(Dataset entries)
++++++++++

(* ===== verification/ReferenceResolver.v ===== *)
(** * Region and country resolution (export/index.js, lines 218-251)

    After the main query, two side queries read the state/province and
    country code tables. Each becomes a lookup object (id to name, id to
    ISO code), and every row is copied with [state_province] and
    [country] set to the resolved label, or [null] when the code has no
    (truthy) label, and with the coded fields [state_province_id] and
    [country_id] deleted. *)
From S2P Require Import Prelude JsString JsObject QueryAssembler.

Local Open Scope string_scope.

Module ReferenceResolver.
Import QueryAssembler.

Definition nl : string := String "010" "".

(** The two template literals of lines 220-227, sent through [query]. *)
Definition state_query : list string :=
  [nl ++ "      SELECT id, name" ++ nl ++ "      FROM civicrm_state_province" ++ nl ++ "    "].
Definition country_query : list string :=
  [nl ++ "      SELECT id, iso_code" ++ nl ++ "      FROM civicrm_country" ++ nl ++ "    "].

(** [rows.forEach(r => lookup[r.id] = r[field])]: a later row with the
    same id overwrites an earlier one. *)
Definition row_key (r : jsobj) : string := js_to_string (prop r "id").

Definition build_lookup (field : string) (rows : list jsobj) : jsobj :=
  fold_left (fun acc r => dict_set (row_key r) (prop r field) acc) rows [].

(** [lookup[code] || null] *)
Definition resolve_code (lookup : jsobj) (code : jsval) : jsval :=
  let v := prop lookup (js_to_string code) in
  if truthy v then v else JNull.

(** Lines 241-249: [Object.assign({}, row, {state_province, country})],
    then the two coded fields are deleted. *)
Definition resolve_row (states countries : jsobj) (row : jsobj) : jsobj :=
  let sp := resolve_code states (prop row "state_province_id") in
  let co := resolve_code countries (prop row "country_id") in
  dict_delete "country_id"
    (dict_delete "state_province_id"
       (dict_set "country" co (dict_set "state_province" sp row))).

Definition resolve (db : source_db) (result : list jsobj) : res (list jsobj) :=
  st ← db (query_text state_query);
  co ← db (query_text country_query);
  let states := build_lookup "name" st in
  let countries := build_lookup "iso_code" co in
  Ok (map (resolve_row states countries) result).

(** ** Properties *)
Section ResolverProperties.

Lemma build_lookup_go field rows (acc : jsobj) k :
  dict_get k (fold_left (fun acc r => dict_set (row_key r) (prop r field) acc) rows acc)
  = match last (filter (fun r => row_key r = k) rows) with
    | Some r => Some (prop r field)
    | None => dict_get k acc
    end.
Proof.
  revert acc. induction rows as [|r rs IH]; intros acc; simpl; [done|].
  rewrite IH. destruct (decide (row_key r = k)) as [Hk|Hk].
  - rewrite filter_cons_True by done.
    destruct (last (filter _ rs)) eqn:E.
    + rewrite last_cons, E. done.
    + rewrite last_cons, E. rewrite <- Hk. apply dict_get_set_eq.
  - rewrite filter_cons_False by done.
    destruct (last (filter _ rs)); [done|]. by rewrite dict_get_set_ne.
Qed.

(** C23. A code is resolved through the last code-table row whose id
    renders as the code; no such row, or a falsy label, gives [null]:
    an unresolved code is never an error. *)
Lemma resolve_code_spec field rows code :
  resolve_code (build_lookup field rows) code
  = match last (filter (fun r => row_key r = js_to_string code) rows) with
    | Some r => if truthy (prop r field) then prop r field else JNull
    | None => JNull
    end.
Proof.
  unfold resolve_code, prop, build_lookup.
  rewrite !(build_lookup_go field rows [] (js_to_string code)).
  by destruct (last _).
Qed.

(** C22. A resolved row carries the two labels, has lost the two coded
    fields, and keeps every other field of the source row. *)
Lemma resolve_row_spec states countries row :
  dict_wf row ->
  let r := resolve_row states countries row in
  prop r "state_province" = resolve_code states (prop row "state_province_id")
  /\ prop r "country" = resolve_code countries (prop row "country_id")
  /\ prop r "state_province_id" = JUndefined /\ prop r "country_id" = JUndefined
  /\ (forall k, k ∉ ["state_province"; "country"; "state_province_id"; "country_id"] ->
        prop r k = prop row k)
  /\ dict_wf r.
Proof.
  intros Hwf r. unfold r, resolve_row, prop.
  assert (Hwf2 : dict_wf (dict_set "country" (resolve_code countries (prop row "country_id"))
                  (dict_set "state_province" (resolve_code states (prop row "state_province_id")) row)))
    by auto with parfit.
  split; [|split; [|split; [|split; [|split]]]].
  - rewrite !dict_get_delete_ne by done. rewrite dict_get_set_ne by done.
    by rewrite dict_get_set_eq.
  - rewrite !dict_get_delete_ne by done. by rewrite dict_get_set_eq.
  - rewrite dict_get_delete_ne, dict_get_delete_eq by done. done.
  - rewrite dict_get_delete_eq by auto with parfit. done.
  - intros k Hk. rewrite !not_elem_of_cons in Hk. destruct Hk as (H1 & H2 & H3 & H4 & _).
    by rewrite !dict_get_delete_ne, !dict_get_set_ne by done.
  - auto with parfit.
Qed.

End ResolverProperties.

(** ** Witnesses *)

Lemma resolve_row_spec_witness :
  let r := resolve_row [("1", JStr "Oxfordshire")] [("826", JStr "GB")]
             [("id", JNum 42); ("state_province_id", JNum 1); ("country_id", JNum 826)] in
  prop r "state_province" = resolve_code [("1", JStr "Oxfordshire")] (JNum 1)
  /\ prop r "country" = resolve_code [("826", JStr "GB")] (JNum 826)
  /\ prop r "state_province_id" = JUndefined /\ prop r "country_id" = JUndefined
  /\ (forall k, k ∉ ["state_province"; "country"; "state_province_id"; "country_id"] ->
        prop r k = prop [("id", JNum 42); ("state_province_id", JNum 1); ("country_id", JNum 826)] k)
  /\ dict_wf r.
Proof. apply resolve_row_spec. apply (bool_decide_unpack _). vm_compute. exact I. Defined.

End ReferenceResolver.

++++++++++

* Exercise aim *
Print every record exactly, so that each word matches what is written above.

* Written response *
(* ===== verification/ReferenceResolver.v ===== *)
(** * Region and country resolution (export/index.js, lines 218-251)

    After the main query, two side queries read the state/province and
    country code tables. Each becomes a lookup object (id to name, id to
    ISO code), and every row is copied with [state_province] and
    [country] set to the resolved label, or [null] when the code has no
    (truthy) label, and with the coded fields [state_province_id] and
    [country_id] deleted. *)
From S2P Require Import Prelude JsString JsObject QueryAssembler.

Local Open Scope string_scope.

Module ReferenceResolver.
Import QueryAssembler.

Definition nl : string := String "010" "".

(** The two template literals of lines 220-227, sent through [query]. *)
Definition state_query : list string :=
  [nl ++ "      SELECT id, name" ++ nl ++ "      FROM civicrm_state_province" ++ nl ++ "    "].
Definition country_query : list string :=
  [nl ++ "      SELECT id, iso_code" ++ nl ++ "      FROM civicrm_country" ++ nl ++ "    "].

(** [rows.forEach(r => lookup[r.id] = r[field])]: a later row with the
    same id overwrites an earlier one. *)
Definition row_key (r : jsobj) : string := js_to_string (prop r "id").

Definition build_lookup (field : string) (rows : list jsobj) : jsobj :=
  fold_left (fun acc r => dict_set (row_key r) (prop r field) acc) rows [].

(** [lookup[code] || null] *)
Definition resolve_code (lookup : jsobj) (code : jsval) : jsval :=
  let v := prop lookup (js_to_string code) in
  if truthy v then v else JNull.

(** Lines 241-249: [Object.assign({}, row, {state_province, country})],
    then the two coded fields are deleted. *)
Definition resolve_row (states countries : jsobj) (row : jsobj) : jsobj :=
  let sp := resolve_code states (prop row "state_province_id") in
  let co := resolve_code countries (prop row "country_id") in
  dict_delete "country_id"
    (dict_delete "state_province_id"
       (dict_set "country" co (dict_set "state_province" sp row))).

Definition resolve (db : source_db) (result : list jsobj) : res (list jsobj) :=
  st ← db (query_text state_query);
  co ← db (query_text country_query);
  let states := build_lookup "name" st in
  let countries := build_lookup "iso_code" co in
  Ok (map (resolve_row states countries) result).

(** ** Properties *)
Section ResolverProperties.

Lemma build_lookup_go field rows (acc : jsobj) k :
  dict_get k (fold_left (fun acc r => dict_set (row_key r) (prop r field) acc) rows acc)
  = match last (filter (fun r => row_key r = k) rows) with
    | Some r => Some (prop r field)
    | None => dict_get k acc
    end.
Proof.
  revert acc. induction rows as [|r rs IH]; intros acc; simpl; [done|].
  rewrite IH. destruct (decide (row_key r = k)) as [Hk|Hk].
  - rewrite filter_cons_True by done.
    destruct (last (filter _ rs)) eqn:E.
    + rewrite last_cons, E. done.
    + rewrite last_cons, E. rewrite <- Hk. apply dict_get_set_eq.
  - rewrite filter_cons_False by done.
    destruct (last (filter _ rs)); [done|]. by rewrite dict_get_set_ne.
Qed.

(** C23. A code is resolved through the last code-table row whose id
    renders as the code; no such row, or a falsy label, gives [null]:
    an unresolved code is never an error. *)
Lemma resolve_code_spec field rows code :
  resolve_code (build_lookup field rows) code
  = match last (filter (fun r => row_key r = js_to_string code) rows) with
    | Some r => if truthy (prop r field) then prop r field else JNull
    | None => JNull
    end.
Proof.
  unfold resolve_code, prop, build_lookup.
  rewrite !(build_lookup_go field rows [] (js_to_string code)).
  by destruct (last _).
Qed.

(** C22. A resolved row carries the two labels, has lost the two coded
    fields, and keeps every other field of the source row. *)
Lemma resolve_row_spec states countries row :
  dict_wf row ->
  let r := resolve_row states countries row in
  prop r "state_province" = resolve_code states (prop row "state_province_id")
  /\ prop r "country" = resolve_code countries (prop row "country_id")
  /\ prop r "state_province_id" = JUndefined /\ prop r "country_id" = JUndefined
  /\ (forall k, k ∉ ["state_province"; "country"; "state_province_id"; "country_id"] ->
        prop r k = prop row k)
  /\ dict_wf r.
Proof.
  intros Hwf r. unfold r, resolve_row, prop.
  assert (Hwf2 : dict_wf (dict_set "country" (resolve_code countries (prop row "country_id"))
                  (dict_set "state_province" (resolve_code states (prop row "state_province_id")) row)))
    by auto with parfit.
  split; [|split; [|split; [|split; [|split]]]].
  - rewrite !dict_get_delete_ne by done. rewrite dict_get_set_ne by done.
    by rewrite dict_get_set_eq.
  - rewrite !dict_get_delete_ne by done. by rewrite dict_get_set_eq.
  - rewrite dict_get_delete_ne, dict_get_delete_eq by done. done.
  - rewrite dict_get_delete_eq by auto with parfit. done.
  - intros k Hk. rewrite !not_elem_of_cons in Hk. destruct Hk as (H1 & H2 & H3 & H4 & _).
    by rewrite !dict_get_delete_ne, !dict_get_set_ne by done.
  - auto with parfit.
Qed.

End ResolverProperties.

(** ** Witnesses *)

Lemma resolve_row_spec_witness :
  let r := resolve_row [("1", JStr "Oxfordshire")] [("826", JStr "GB")]
             [("id", JNum 42); ("state_province_id", JNum 1); ("country_id", JNum 826)] in
  prop r "state_province" = resolve_code [("1", JStr "Oxfordshire")] (JNum 1)
  /\ prop r "country" = resolve_code [("826", JStr "GB")] (JNum 826)
  /\ prop r "state_province_id" = JUndefined /\ prop r "country_id" = JUndefined
  /\ (forall k, k ∉ ["state_province"; "country"; "state_province_id"; "country_id"] ->
        prop r k = prop [("id", JNum 42); ("state_province_id", JNum 1); ("country_id", JNum 826)] k)
  /\ dict_wf r.
Proof. apply resolve_row_spec. apply (bool_decide_unpack _). vm_compute. exact I. Defined.

End ReferenceResolver.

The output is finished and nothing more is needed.